Pour piéger les hommes infidèles, les femmes s’unissent sur internet

Partant d'une bonne intention, ces initiatives solidaires peuvent porter atteinte à la vie privée.

Slate – «Bonjour, est-ce que certaines d’entre vous connaissent un certain Julien*, 47 ans, cheveux bouclés, grand de taille ? J’ai de gros doutes», s’inquiète Sylvie*. Comme plus de 7.000 femmes, elle est membre du groupe Facebook «Est-ce qu’on date le même me c?». La page, qui a tout juste un an, se décrit comme un espace sécurisé dédié aux femmes.

L’idée est simple : chacune d’entre elles peut poster un message de signalement à propos d’un homme, pour avertir les autres de certains comportements dangereux ou obtenir des informations. Dans la description, les administratrices du groupe mettent un point d’honneur à respecter l’anonymat de toutes les personnes mentionnées. Elles le soulignent: l’objectif «est de cultiver une atmosphère d’émancipation féminine, d’acceptation et de soutien».

Dans leur grande majorité, les membres sont, tout comme Sylvie, des femmes questionnant la fidélité de leur partenaire. Dans les commentaires sous son post, la jeune femme détaille plus amplement la situation: «Il répond beaucoup moins que d’habitude, il part souvent en déplacement professionnel, enfin voilà, c’est bizarre.» Bingo : une infirmière du même département semble reconnaître le profil.

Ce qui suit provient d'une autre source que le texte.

(** A jump to a label that has a value. *)
Lemma inv_jump_value start bound s J opc l v :
  inv start bound s J → jcc_ok opc → 0 ≤ l → labels s !! Z.to_nat l = Some (LValue v) →
  code_ptr s + 6 ≤ bound → bound - start < 2 ^ 31 - 32 →
  ∃ s' long, tcg_out_jxx s opc l false = Ok s' ∧ labels s' = labels s ∧ code_ptr s' = code_ptr s + jump_len long opc ∧
    (∀ q, q < code_ptr s → cmem s' q = cmem s q) ∧ inv start bound s' (J ++ [mkJ (code_ptr s) long opc (Z.to_nat l)]).
Proof.
  intros Hi Hop Hl Hv Hb Hsz. pose proof (inv_values _ _ _ _ Hi _ _ Hv) as Hvr. pose proof (inv_ptr _ _ _ _ Hi) as Hp.
  destruct (jxx_value s opc l v Hop Hv Hl) as (long & E & Hf); [lia|]. set (bs := jump_bytes _ _ _) in E.
  assert (length bs = jump_len long opc) as Hlen by apply jump_bytes_length. pose proof (jump_len_range long opc) as Hr.
  exists (emit s bs), long. split_and!; [done|done|by cbn; rewrite Hlen|apply emit_below|].
  pose proof (inv_bytes start bound s J bs Hi ltac:(lia)) as [Hp' Hw' Ho' Ha' Hr' Hv'].
  assert (code_ptr (emit s bs) = code_ptr s + jump_len long opc) as Ep by (cbn; by rewrite Hlen). split; [done|..|done].
  - intros j [Hj| ->]%elem_of_snoc; [by apply Hw'|]. cbn [j_opc j_ip]. unfold j_next. cbn [j_ip j_long j_opc]. split_and!; [done|lia|lia].
  - intros j [Hj| ->]%elem_of_snoc; [by apply Ho'|]. unfold jump_ok, j_next. cbn [j_ip j_long j_opc j_label].
    change (labels (emit s bs)) with (labels s). rewrite Hv. split; [apply code_at_emit|done].
  - intros j j' [Hj| ->]%elem_of_snoc [Hj'| ->]%elem_of_snoc; [by apply Ha'| | |by left]; right.
    + left. by apply (inv_where _ _ _ _ Hi).
    + right. by apply (inv_where _ _ _ _ Hi).
  - intros k rs r Hk Hin. destruct (Hr' k rs r Hk Hin) as (j & Hj & ?). exists j. split; [|done]. apply elem_of_snoc. by left.
Qed.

Un autre cas de figure existe: celles qui postent un message pour alerter sur les comportements toxiques des hommes dont elles ont croisé la route. «Attention, les filles, si vous rencontrez un certain A., pompier, habitant à Carcassonne: il est marié, c’est un gros menteur», s’énerve Cécile*. Depuis quelque temps, les initiatives de ce type fleurissent sur les réseaux sociaux.

Liberté, égalité, sororité

Certaines postent un message sur un groupe Facebook comme celui-ci, d’autres filment la chambre de la personne qu’elles côtoient pour s’assurer que personne ne la reconnaît, ou publient les messages privés reçus en demandant: «Regardez s’il y a le pseudo de votre petit ami.» Mais ce qui marche le mieux, ce sont les «live tests». À la demande des femmes, une internaute éprouve en direct la loyauté de leur compagnon.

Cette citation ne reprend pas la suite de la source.